Я не люблю чёрно-белое кино, а немое я не люблю особенно. Однако моя нелюбовь к нему – отнюдь не какой-нибудь «принцип», а вполне, я бы даже сказал, мучительная рефлексия. Мне просто страшно его смотреть. Кино и страх тождественны друг другу. Попробую объяснить.

Всё дело – в психофизическом влиянии фликера, чьё мигание выводит меня из равновесия, заставляя мучительно всматриваться в разверзающуюся Бездну. Всё чёрно-белое кино – один и тот же всепроникающий взгляд из глубины экрана, нацеленный прямо на меня. Кино завораживает и вводит в оцепенение.

Немой кинематограф – озарения в замкнутом пространстве, будто ты видишь странный сон, в котором сливаешься с Божеством. Думаю, то же чувствует визионер-духовидец. Когда я смотрю немой фильм, я фиксирую только вспышки фликера. Сюжет один – воспоминание души о Божестве.

Видеоряд – лишь тонкая ниточка, прослойка, прикрывающая Пустоту. Есть хоть кто-нибудь, кто не стал рабом мерцающего экрана, посмотрев однажды «Ящик Пандоры» Пабста?

Это один из самых жутких фильмов в истории кинематографа. Бездны отверзаются в нём ежесекундно. Он весь соткан из таинственных мерцаний. Эти мерцания женственны, а потому затягивают вдвойне. Главная героиня – куколка Лулу, чьё имя, возможно, восходит к древним сакральным слогам типа Ма-Ма, На-На, обозначающим Богиню – Мать и две ипостаси её Дочери.

«Девочка» Лулу как кобылка: ржёт, прыгает, вертится, крутится, скалится, приплясывает. Она окружена мужчинами, совершающими из-за неё безрассудные поступки. Однако, героиня Брукс – вовсе не «вамп», она именно девочка, дочка: гибнет в конце фильма сама, чтобы затем воскреснуть в новом образе.

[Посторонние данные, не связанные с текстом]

(** ** Properties *)

(** C11: A BYE ends the call.  A BYE on either leg of a dialog is passed on to
    the other leg, and answered with 200; both legs are destroyed, with their timers,
    and neither table mentions them any more.  The record of a call to a server is posted
    with the time and the party that hung up: the caller if the BYE came on the
    A leg, else the called party. *)
Theorem bye_ends_call {P C} {pool : ServerPool P} {routes : CallRoutes C} (s : Ctl P C) (an : answers)
    (a b leg other irq : Z) (sip : sip_t) :
  ctl_ok s -> inside_ok s an leg irq sip -> (a, b) ∈ m_dialogs s -> pair_of a b leg other ->
  sip_request sip = Some sip_method_bye ->
  exists s', handle (EInside an leg irq sip) s = Ok (200, s') /\
    m_calls s' = m_calls s ++
      [outgoing_tcreate (an_ack an) other sip_method_bye ToRemote None EmptyString None []; outgoing_destroy (an_ack an)] ++
      leg_destroy leg :: timer_calls (m_mapDialogInfo s) leg ++ leg_destroy other :: timer_calls (m_mapDialogInfo s) other ++
      [incoming_destroy irq; incoming_treply irq 200 None None []] /\
    a ∉ map fst (m_dialogs s') /\ b ∉ map snd (m_dialogs s') /\
    m_mapDialogInfo s' = delete other (delete leg (m_mapDialogInfo s)) /\ m_transactions s' = m_transactions s /\
    match origination_record_of s a with
    | Some p => exists c, store (m_cdrs s) !! p = Some c /\
        store (m_cdrs s') !! p = Some (populateByeCdr (an_now an) (bool_decide (leg = a)) c) /\
        posted (m_cdrs s') = posted (m_cdrs s) ++ (if m_cdrWriter s then [p] else [])
    | None => m_cdrs s' = m_cdrs s
    end.
Proof.
  intros Hctl _ Hin Hp Hm. eexists. split; [by apply (bye_event s an irq sip a b)|].
  pose proof (tables_sides _ _ (proj2 Hctl)) as Hs. destruct (proj2 Hs a b a b Hin Hin) as (Hab & _ & _).
  assert (a ∉ map fst (right_erase leg (left_erase leg (m_dialogs s))) /\
          b ∉ map snd (right_erase leg (left_erase leg (m_dialogs s)))) as [Hna Hnb].
  { destruct Hs as [[Hf Hss] _]. split.
    - intros [y [[H H1]%elem_of_left_erase H2]%elem_of_right_erase]%elem_of_fst. simpl in H1, H2.
      assert (y = b) as -> by (by eapply (fst_inj (m_dialogs s))). by destruct Hp as [[-> _]|[-> _]].
    - intros [x [[H H1]%elem_of_left_erase H2]%elem_of_right_erase]%elem_of_snd. simpl in H1, H2.
      assert (x = a) as -> by (by eapply (snd_inj (m_dialogs s))). by destruct Hp as [[-> _]|[-> _]]. }
  unfold hung_up, bye_recorded, dialog_over. change (origination_record_of (bye_sent an other s) a) with (origination_record_of s a).
  pose proof (origination_known s a b) as Hk.
  destruct (origination_record_of s a) as [p|] eqn:Er; simpl.
  - destruct (Hk p Hctl Hin eq_refl) as [c Hc]. split; [by simpl; repeat (rewrite <- app_assoc; simpl)|].
    do 4 (split; [done|]). exists c. by rewrite lookup_alter_eq, Hc.
  - split; [by repeat (rewrite <- app_assoc; simpl)|]. done.
Qed.

Lemma bye_ends_call_witness :
  exists s', handle (EInside (example_answers 21 0 0) 1 51 (request_msg sip_method_bye "192.168.1.54")) example_connected =
    Ok (200, s') /\ m_transactions s' = [].
Proof.
  destruct example_connected_stack as (E1 & E2 & E3).
  destruct (bye_ends_call example_connected (example_answers 21 0 0) 1 2 1 2 51
    (request_msg sip_method_bye "192.168.1.54")) as (s' & E & _ & _ & _ & _ & Ht & _).
  - exact example_connected_ok.
  - apply example_bye_ok; [exact E1|exact E2].
  - rewrite E3. apply list_elem_of_here.
  - left. split; reflexivity.
  - reflexivity.
  - exists s'. split; [exact E|]. rewrite Ht. exact E2.
Defined.

(** C12: A CANCEL ends a call that is not answered.  The outgoing INVITE is
    canceled, both legs are destroyed, with their timers, and no table mentions the call any
    more.  The record of a call to a server is posted as canceled; of a call to a carrier a
    copy is posted, with status 487.  The outgoing request is destroyed a second time. *)
Theorem cancel_ends_call {P C} {pool : ServerPool P} {routes : CallRoutes C} (s : Ctl P C) (an : answers)
    (irq orq a b : Z) (sip : sip_t) :
  ctl_ok s -> ack_or_cancel_ok s an irq sip -> call_in_progress s irq orq a b ->
  sip_request sip = Some sip_method_cancel ->
  exists s', handle (EAckOrCancel an irq sip) s = Ok (0, s') /\
    m_calls s' = m_calls s ++
      [outgoing_cancel orq; outgoing_destroy orq; incoming_destroy irq; outgoing_destroy orq] ++
      leg_destroy a :: timer_calls (m_mapDialogInfo s) a ++ leg_destroy b :: timer_calls (m_mapDialogInfo s) b /\
    m_transactions s' = right_erase orq (m_transactions s) /\
    m_dialogs s' = right_erase a (left_erase a (m_dialogs s)) /\
    m_mapDialogInfo s' = delete b (delete a (m_mapDialogInfo s)) /\
    m_mapTerminationAttempts s' = delete orq (m_mapTerminationAttempts s) /\
    m_cdrs s' = m_cdrs (cancel_recorded an orq a s).
Proof.
  intros Hctl (_ & _ & Hleg & _) Hcp Hm.
  pose proof Hcp as [_ Hin _ Hirq]. destruct Hctl as [Henv Hok].
  destruct (dialog_legs _ _ Hok a b Hin) as (Hla & _ & _).
  unfold leg_of_irq in Hleg. rewrite Hirq, (lookup_leg_live _ a Hla) in Hleg.
  eassert (returns (handle (EAckOrCancel an irq sip)) (fun r s' => r = 0 /\ s' = _) s) as H.
  { by eapply (cancel_exact s an irq sip orq a b). }
  apply returns_elim in H as (r & s' & E & -> & ->). eexists. split; [exact E|].
  assert (forall s2 : Ctl P C, m_calls s2 = m_calls s -> m_transactions s2 = m_transactions s -> m_dialogs s2 = m_dialogs s ->
    m_mapDialogInfo s2 = m_mapDialogInfo s -> m_mapTerminationAttempts s2 = m_mapTerminationAttempts s ->
    let s' := (dialog_over a b (request_over irq orq (s2
          <| m_calls ::= fun l => l ++ [outgoing_cancel orq; outgoing_destroy orq] |>)))
         <| m_mapTerminationAttempts ::= delete orq |> in
    m_calls s' = m_calls s ++
      [outgoing_cancel orq; outgoing_destroy orq; incoming_destroy irq; outgoing_destroy orq] ++
      leg_destroy a :: timer_calls (m_mapDialogInfo s) a ++ leg_destroy b :: timer_calls (m_mapDialogInfo s) b /\
    m_transactions s' = right_erase orq (m_transactions s) /\
    m_dialogs s' = right_erase a (left_erase a (m_dialogs s)) /\
    m_mapDialogInfo s' = delete b (delete a (m_mapDialogInfo s)) /\
    m_mapTerminationAttempts s' = delete orq (m_mapTerminationAttempts s) /\
    m_cdrs s' = m_cdrs s2) as Hgo.
  { intros s2 E1 E2 E3 E4 E5. simpl. rewrite E1, E2, E3, E4, E5. split; [by repeat (rewrite <- app_assoc; simpl)|done]. }
  unfold cancel_recorded. destruct (origination_record_of s a); [by apply Hgo|].
  destruct (t ← _; _); by apply Hgo.
Qed.

Lemma cancel_ends_call_witness :
  exists s', handle (EAckOrCancel (example_answers 21 0 1) 50 (request_msg sip_method_cancel "192.168.1.54"))
      (example_call "192.168.1.54") = Ok (0, s') /\ m_transactions s' = [].
Proof.
  destruct (example_call_stack "192.168.1.54" ltac:(by right)) as (E1 & E2 & E3).
  destruct (cancel_ends_call (example_call "192.168.1.54") (example_answers 21 0 1) 50 3 1 2
    (request_msg sip_method_cancel "192.168.1.54")) as (s' & E & _ & Ht & _).
  - apply example_call_ok.
  - apply example_cancel_ok; [exact E1|exact E2].
  - apply example_progress. by right.
  - reflexivity.
  - exists s'. split; [exact E|]. rewrite Ht, E2. reflexivity.
Defined.

(** An expired session ends in silence.  When the session timer of a leg
    expires, both legs are destroyed; but no BYE is sent on either of them, and no record is
    changed or posted, so that the parties are not told and the call's record never gets
    an end. *)
Theorem expired_session_is_silent {P C} {pool : ServerPool P} {routes : CallRoutes C} (s : Ctl P C)
    (a b leg other : Z) (d : SipDialogInfo) :
  ctl_ok s -> (a, b) ∈ m_dialogs s -> pair_of a b leg other -> m_mapDialogInfo s !! leg = Some d ->
  m_timerSessionRefresh d <> 0 ->
  exists s', handle (ERefresh leg) s = Ok (0, s') /\
    m_calls s' = m_calls s ++ [timer_destroy (m_timerSessionRefresh d); leg_destroy leg; leg_destroy other] /\
    m_dialogs s' = right_erase leg (left_erase leg (m_dialogs s)) /\ m_cdrs s' = m_cdrs s.
Proof.
  intros [_ Hok] Hin Hp Hd Ht. pose proof (tables_sides _ _ Hok) as Hs.
  destruct (dialog_legs _ _ Hok a b Hin) as (_ & _ & Hab).
  eassert (returns (handle (ERefresh leg)) (fun r s' => r = 0 /\ s' = _) s) as H.
  { by eapply (refresh_exact s leg a b other d). }
  apply returns_elim in H as (r & s' & E & -> & ->). eexists. split; [exact E|].
  assert (m_mapDialogInfo s !! other = None) as Hnone.
  { pose proof (dialog_info_kinds s a b Hok Hin) as Hk. destruct Hp as [[-> ->]|[-> ->]].
    - rewrite Hd in Hk. by apply Hk.
    - destruct (m_mapDialogInfo s !! a); [|done]. destruct Hk as (_ & _ & Hb). congruence. }
  assert (leg <> other) as Hne by (destruct Hp as [[-> ->]|[-> ->]]; congruence).
  unfold dialog_over. simpl. split; [|done]. unfold timer_calls.
  rewrite lookup_alter_eq, Hd, lookup_alter_ne, Hnone by done. simpl. by rewrite <- app_assoc.
Qed.

Lemma expired_session_is_silent_witness :
  exists s', handle (ERefresh 1) example_connected = Ok (0, s') /\ m_dialogs s' = [] /\
    m_cdrs s' = m_cdrs example_connected.
Proof.
  destruct example_connected_stack as (E1 & E2 & E3).
  edestruct (expired_session_is_silent example_connected 1 2 1 2) as (s' & E & _ & Hd & Hc).
  - exact example_connected_ok.
  - rewrite E3. apply list_elem_of_here.
  - left. split; reflexivity.
  - vm_compute. reflexivity.
  - discriminate.
  - exists s'. split; [exact E|]. split; [rewrite Hd, E3; reflexivity|exact Hc].
Defined.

Лулу парадоксально невинна. Тяжёлый и тёмный Дух Земли стоит позади неё, но сама она лучезарна и добра, одновременно инфантильна и сексуальна. Или – пуста? Куколка?

Г.В. Пабст «Ящик Пандоры»

Джек Потрошитель – кладбище знаков: шляпа, пальто, нос, взгляд, нож. Каждый его жест – схема. Лулу принадлежит Бездне Заэкранья, из которой вышла. Прыгни она чуть в сторону – и бездна поглотит её. Потрошитель закрывается от бездны знаками. Встреча с Лулу, превратила убийцу на мгновение в смущённого мальчика. Пустотой своих ужимок «девочке» как будто удаётся разрушить всю накопленную Джеком «самосемиотику», но всё-таки Лулу не избежать ножа. Свой Потрошитель выбросил, но когда Лулу берёт в руки иной, специальный (только для неё) нож, выдав в себе жертву, в мозгу Джека перезагружается «матрица» убийства. Лулу не викторианская «сеcтрица», она – идеальный «арт-объект», вроде златоокой девушки из новеллы Бальзака.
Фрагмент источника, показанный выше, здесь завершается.